The FDA needs to butt out of healthcare communications entirely. It's scary that the arm of the state reaches beyond forcing pharmaceutical companies and medical device makers to denounce their own product, and into making the press say what it wants.
Friday, April 1, 2011
How insurance encourages us not to ask questions: An example
Podiatrist has a look at my foot, confirms that I indeed have a plantar wart, and informs me of the stronger options available to treat such things when there's a prescription involved. Fine. (Well, except for the hour and a half beyond my scheduled appointment time I had to wait to see him, which is an example for a different argument against government regulation in health care...but that's for another day.)
At this point, the doctor told me he would shave off part of the wart so that the medication he prescribed me to put on it would be absorbed more efficiently. He took out his scalpel and scraped for about 30 seconds. I thought nothing of this at the time. But, a few days ago, I got my insurance company's "explanation of benefits," a statement I receive any time I visit a doctor or hospital. The EOB, as they abbreviate it, explains what services I received from the doctor, how much the doctor billed the insurance company, how much the insurance company actually paid out (since, frequently, they negotiate lower rates than the doctor initially bills), how much of a copay I had, and if there's any further obligation on my part to pay the doctor. (Usually, since I have a pretty generous insurance policy, there isn't.)

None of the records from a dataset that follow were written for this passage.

(** The service closes the descriptor it was given and the pin on its
    inode, and no other descriptor of the process, on every way out: whether it
    never got to hand the descriptor over, Pingora's future ended before it took
    it, or Pingora's listener owned it.  Only a descriptor that Pingora was
    offered and did not take stays open. *)
Theorem public_service_releases_its_descriptors s r w :
  reservation s = Some r -> future_owns w = None -> is_Some (pub_fds w !! res_fd r) -> res_pin r <> Some (res_fd r) ->
  let w' := start_service s w in
  future_owns w' = None /\
  (pub_fds w' = unpinned (res_pin r) (delete (res_fd r) (pub_fds w)) \/
   abandoned s = true /\ pub_fds w' = unpinned (res_pin r) (pub_fds w)).
Proof.
  intros Hr Ho Hfd Hpin. cbv zeta.
  assert (Hcomm : forall fds, delete (res_fd r) (unpinned (res_pin r) fds) = unpinned (res_pin r) (delete (res_fd r) fds)).
  { intros fds. destruct (res_pin r); [apply delete_delete|done]. }
  assert (Hleave : forall w1, fd_view (drop_exit_guard (drop_notifier true w1)) = fd_view w1) by done.
  enough (exists fds, fd_view (start_service s w) = (fds, None) /\
    (fds = unpinned (res_pin r) (delete (res_fd r) (pub_fds w)) \/ abandoned s = true /\ fds = unpinned (res_pin r) (pub_fds w)))
    as (fds & [-> ->]%fds_of & Hfds) by done.
  assert (Hall : forall w1, fd_view w1 = (pub_fds w, None) ->
    fd_view (drop_reservation r w1) = (unpinned (res_pin r) (delete (res_fd r) (pub_fds w)), None) /\
    fd_view (drop_cleanup (res_pin r) (close_fd (res_fd r) w1)) = (unpinned (res_pin r) (delete (res_fd r) (pub_fds w)), None)).
  { intros w1 [Hf Hw1]%fds_of. unfold drop_reservation. split.
    - pose proof (fds_cleanup (res_pin r) w1) as [Hc1 Hc2]%fds_of. unfold close_fd, fd_view. simpl. by rewrite Hc1, Hc2, Hf, Hw1, Hcomm.
    - rewrite fds_cleanup. simpl. by rewrite Hf, Hw1. }
  assert (Hw : fd_view w = (pub_fds w, None)) by (unfold fd_view; by rewrite Ho).
  unfold start_service. rewrite Hr. destruct (table_given s); cbn [negb].
  2: { rewrite Hleave. eexists. split; [by apply Hall|by left]. }
  destruct (service_present s); [|eexists; split; [by apply (Hall w)|by left]].
  assert (Hparts : into_parts s r w = (Ok tt, w) \/ exists e, into_parts s r w = (Err e, drop_cleanup (res_pin r) (close_fd (res_fd r) w))).
  { unfold into_parts. destruct (res_pin r); [|by left]. destruct (resolved s) as [[]|e]; [by left|right; by exists e]. }
  destruct Hparts as [->|[e ->]]; [|eexists; split; [by apply (Hall w)|by left]].
  destruct (handoff_new (pub_fds w) (res_fd r)) as [g|e] eqn:Hg.
  - case_bool_decide; [|by apply transferred_fds]. rewrite Hleave. eexists. split; [apply Hall|by left]. rewrite fds_handoff.
    apply handoff_new_matches with (fds' := pub_fds w) in Hg as (_ & -> & _); [|done]. simpl. by rewrite Ho.
  - rewrite Hleave. eexists. split; [by apply Hall|by left].
Qed.

(** ** Witnesses *)

Module PublicServiceExamples.

Definition listening : Descriptor := mkDescriptor 8 77 (Ok "0.0.0.0:8000").
Definition idle : Public := mkPublic {[5 := listening; 6 := listening]} None Traffic_new false false 0 false false [].
Definition serving : Start :=
  mkStart true false true (Some (mkReservation 5 (Some 6))) (Ok tt) (mkScript PollPending PollPending true false) (Ok true) NotCancelled true.

Lemma public_service_fails_closed_witness :
  ready idle = false /\ startup_failed idle = false /\ ready (start_service serving idle) = true.
Proof.
  split; [done|]. split; [done|]. by destruct (public_service_fails_closed serving idle (fun _ _ => eq_refl) eq_refl eq_refl) as (_ & _ & _ & -> & _).
Defined.

Lemma public_service_releases_its_descriptors_witness :
  future_owns (start_service serving idle) = None /\
  (pub_fds (start_service serving idle) = unpinned (Some 6) (delete 5 (pub_fds idle)) \/
   abandoned serving = true /\ pub_fds (start_service serving idle) = unpinned (Some 6) (pub_fds idle)).
Proof. apply (public_service_releases_its_descriptors serving (mkReservation 5 (Some 6)) idle); [done|done|by eexists|done]. Defined.

End PublicServiceExamples.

When I got the EOB for the podiatrist visit, I saw that the doctor had billed about $150 for a "visit" and gotten paid the negotiated rate of $75. He also billed the insurance company $100 for "surgery," and got paid $53. It took me several minutes to figure out that this "surgery" was the 30 seconds' worth of shaving he'd done to my foot in the office! Would I have paid $53 for this service, let alone the requested rate of $100, if I were paying for my medical care directly? Oh, hell, no. It's something I easily could have done myself, at home, for the price of an Xacto knife. I'll admit, I probably wouldn't have thought to ask the doctor the price of such a simple "operation" before he performed it, but if he had had the nerve to try and charge me that much for it, I would have argued and, if he insisted on charging me in the end, I could have refused to see him for any further care and posted a negative review on one of the many ratings websites out there.
In any case, there would have been much more pressure on the doctor -- whether from me or from patients who'd seen him before me -- to put a much lower price on such a small service. Instead, there was no incentive at all for the doctor to charge a low price, or for me to question the bill afterward. After all, I'm not paying it -- my insurance company is. Except that, when this kind of decision is made by millions of people, guess what? Premiums go up!
Remember, we owe this distorted system to the tax policy that makes it advantageous for our employers to buy us generous health benefits rather than raising our salaries. In a free market -- free of coercive taxation -- most of us would likely buy far less comprehensive health care policies in order to save money, and then we'd scrutinize our health care expenses far more closely in order to save more money.